== Material shown ==
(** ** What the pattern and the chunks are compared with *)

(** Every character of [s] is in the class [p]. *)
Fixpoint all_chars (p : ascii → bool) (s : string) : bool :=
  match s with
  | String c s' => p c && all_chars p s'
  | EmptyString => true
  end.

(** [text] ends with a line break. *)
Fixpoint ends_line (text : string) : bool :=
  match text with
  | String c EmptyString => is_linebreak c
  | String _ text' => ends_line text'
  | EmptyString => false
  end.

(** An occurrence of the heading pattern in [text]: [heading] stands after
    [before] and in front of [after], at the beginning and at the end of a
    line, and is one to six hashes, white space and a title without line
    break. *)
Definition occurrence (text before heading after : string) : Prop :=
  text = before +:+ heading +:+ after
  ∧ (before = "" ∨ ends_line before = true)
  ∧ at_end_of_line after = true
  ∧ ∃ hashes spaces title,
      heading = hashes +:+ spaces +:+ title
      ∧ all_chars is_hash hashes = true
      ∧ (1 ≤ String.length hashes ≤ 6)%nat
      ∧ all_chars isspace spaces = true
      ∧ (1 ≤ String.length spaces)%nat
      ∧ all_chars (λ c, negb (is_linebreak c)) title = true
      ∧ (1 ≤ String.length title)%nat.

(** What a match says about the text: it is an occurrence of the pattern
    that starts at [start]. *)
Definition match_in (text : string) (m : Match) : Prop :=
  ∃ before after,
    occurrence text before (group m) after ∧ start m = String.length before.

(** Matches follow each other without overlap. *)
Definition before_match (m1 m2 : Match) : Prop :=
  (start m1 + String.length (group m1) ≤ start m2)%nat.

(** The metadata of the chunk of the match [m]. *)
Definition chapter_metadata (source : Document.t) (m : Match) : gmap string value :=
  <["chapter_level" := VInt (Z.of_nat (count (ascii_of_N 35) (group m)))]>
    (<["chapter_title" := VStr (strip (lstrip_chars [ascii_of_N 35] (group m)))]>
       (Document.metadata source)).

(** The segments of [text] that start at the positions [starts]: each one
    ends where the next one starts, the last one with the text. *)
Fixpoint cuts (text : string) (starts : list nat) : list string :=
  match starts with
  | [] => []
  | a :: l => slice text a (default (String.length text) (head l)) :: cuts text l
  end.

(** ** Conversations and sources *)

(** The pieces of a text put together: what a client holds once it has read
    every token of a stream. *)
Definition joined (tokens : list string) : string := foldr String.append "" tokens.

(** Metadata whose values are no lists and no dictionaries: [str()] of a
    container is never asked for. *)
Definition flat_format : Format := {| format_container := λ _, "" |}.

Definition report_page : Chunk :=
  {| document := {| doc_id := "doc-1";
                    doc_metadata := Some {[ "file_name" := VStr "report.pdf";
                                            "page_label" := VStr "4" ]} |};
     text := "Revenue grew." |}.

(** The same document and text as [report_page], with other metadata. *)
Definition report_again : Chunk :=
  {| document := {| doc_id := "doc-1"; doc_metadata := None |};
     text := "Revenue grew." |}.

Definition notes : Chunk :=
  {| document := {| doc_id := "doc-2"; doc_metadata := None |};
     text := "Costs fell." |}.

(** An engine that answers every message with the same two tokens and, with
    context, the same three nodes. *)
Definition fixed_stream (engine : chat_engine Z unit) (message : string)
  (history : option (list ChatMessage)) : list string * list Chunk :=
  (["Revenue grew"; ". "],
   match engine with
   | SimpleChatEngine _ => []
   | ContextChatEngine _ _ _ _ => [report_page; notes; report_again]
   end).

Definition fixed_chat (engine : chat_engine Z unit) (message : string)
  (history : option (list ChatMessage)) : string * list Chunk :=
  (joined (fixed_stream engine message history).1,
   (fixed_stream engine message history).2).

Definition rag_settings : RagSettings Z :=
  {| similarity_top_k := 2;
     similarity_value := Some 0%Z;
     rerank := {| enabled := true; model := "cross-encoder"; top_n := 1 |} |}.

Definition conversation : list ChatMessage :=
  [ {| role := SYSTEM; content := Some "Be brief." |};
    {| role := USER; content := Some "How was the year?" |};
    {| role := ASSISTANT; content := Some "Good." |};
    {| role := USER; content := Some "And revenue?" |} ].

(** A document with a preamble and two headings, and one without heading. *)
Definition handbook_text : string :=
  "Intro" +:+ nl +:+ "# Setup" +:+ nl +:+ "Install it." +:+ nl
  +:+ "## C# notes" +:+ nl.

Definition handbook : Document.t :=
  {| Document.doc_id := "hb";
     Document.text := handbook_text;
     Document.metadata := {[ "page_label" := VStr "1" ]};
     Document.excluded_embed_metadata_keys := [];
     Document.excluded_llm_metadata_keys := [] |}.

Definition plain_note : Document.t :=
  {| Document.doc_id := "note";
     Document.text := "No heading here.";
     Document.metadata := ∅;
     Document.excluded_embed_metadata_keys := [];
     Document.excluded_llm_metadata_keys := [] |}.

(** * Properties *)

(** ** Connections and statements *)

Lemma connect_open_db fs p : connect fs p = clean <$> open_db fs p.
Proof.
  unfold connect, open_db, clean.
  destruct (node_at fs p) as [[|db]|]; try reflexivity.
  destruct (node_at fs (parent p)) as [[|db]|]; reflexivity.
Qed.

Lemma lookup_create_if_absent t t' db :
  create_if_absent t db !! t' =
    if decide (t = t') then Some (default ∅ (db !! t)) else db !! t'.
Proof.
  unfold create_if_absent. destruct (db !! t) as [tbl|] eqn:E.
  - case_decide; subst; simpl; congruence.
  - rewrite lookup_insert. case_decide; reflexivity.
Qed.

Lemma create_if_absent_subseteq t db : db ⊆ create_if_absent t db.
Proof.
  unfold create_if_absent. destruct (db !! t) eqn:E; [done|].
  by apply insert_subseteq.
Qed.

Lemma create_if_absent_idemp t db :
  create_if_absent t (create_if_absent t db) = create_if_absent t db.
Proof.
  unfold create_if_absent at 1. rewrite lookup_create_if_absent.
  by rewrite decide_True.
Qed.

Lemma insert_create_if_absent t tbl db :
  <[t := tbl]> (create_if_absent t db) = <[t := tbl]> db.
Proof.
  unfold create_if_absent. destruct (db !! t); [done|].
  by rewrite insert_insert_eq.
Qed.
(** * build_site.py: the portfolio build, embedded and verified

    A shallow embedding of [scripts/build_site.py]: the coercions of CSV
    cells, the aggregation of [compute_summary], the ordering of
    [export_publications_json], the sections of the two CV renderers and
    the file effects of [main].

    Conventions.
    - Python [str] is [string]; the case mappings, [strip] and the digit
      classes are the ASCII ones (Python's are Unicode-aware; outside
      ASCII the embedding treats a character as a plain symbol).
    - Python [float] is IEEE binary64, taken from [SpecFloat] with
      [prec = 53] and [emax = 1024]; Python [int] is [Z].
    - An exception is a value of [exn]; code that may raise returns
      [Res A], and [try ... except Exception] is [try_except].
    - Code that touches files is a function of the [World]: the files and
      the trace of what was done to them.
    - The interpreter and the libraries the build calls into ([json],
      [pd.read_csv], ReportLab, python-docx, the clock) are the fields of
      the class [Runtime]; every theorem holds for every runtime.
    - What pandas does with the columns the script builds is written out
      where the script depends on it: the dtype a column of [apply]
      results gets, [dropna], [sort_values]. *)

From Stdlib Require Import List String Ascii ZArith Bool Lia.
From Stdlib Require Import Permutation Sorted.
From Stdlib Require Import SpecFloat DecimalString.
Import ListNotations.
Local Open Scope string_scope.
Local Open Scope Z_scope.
===
== Material shown ==
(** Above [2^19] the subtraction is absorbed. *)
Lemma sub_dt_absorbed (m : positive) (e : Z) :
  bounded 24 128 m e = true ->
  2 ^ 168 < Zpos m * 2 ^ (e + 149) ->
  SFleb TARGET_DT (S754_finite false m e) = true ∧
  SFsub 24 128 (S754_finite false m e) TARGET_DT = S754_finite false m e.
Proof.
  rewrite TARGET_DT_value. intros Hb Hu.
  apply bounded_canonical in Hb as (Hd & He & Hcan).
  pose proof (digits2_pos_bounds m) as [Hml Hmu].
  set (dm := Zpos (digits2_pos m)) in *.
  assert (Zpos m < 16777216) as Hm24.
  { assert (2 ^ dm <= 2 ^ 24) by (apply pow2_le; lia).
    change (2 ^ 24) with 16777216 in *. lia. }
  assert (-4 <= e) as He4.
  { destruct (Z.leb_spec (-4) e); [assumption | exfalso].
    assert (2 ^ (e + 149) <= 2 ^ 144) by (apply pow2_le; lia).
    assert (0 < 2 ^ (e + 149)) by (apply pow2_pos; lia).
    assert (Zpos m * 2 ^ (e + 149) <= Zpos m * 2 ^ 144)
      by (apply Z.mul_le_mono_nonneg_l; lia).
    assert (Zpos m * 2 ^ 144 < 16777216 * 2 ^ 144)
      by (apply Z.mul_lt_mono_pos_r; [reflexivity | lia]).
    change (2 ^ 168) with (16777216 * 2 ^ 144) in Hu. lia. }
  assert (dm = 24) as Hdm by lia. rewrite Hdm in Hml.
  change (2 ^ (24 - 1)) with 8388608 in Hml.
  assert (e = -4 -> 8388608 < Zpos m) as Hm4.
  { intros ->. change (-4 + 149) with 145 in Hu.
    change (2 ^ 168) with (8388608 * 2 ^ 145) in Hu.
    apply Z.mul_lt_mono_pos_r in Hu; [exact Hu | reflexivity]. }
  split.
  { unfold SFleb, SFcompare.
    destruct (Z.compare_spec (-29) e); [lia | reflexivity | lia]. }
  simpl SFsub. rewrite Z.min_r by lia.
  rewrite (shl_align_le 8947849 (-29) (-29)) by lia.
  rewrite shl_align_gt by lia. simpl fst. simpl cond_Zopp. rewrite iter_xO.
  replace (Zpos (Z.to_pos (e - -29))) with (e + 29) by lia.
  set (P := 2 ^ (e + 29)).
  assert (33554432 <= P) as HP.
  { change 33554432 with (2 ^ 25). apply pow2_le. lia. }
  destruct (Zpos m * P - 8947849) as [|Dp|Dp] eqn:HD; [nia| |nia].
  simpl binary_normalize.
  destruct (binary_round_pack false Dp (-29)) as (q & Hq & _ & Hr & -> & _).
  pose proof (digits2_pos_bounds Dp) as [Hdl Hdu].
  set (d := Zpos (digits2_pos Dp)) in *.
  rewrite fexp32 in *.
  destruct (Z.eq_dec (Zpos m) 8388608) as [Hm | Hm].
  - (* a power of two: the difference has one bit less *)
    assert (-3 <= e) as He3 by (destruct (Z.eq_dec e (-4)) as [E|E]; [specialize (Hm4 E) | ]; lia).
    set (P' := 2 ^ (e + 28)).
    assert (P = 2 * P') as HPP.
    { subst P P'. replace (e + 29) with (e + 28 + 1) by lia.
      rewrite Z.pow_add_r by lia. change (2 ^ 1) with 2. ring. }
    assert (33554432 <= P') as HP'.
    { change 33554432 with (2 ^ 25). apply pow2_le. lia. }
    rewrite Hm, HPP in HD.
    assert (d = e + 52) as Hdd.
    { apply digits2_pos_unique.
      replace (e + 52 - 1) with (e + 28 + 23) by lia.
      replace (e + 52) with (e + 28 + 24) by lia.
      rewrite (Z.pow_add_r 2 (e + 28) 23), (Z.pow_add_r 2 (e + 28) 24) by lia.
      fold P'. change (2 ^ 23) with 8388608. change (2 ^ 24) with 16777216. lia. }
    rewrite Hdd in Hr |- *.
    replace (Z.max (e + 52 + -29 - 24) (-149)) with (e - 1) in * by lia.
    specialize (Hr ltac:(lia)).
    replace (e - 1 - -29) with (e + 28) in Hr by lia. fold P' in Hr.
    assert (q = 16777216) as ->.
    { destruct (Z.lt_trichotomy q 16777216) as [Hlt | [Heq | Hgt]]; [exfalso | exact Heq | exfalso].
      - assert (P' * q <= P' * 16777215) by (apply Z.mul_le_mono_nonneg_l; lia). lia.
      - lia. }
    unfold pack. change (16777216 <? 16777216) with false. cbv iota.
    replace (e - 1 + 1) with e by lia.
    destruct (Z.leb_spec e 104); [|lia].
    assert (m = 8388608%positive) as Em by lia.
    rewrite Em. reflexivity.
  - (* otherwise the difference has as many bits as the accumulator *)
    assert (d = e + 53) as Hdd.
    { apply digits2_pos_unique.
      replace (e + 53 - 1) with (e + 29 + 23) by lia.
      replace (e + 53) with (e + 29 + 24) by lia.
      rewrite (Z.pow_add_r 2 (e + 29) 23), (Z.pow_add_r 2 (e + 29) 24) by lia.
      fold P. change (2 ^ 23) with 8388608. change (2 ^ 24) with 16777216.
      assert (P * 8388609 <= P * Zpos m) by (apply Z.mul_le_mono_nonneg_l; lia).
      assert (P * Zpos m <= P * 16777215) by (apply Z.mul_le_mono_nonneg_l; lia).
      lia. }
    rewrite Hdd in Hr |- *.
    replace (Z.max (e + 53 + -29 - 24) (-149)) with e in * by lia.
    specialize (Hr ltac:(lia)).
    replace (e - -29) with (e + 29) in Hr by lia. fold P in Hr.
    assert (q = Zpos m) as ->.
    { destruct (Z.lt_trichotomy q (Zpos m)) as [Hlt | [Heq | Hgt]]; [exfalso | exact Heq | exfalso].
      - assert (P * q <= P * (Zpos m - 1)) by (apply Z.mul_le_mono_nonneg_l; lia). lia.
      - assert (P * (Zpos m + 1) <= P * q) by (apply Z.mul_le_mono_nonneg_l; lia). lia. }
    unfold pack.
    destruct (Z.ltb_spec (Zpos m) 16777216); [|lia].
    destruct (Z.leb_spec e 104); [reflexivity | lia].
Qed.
===
◆ Directions:
Note how many lines in the data above have the string "USER" in them, and give that number by itself.

◆ Result:
2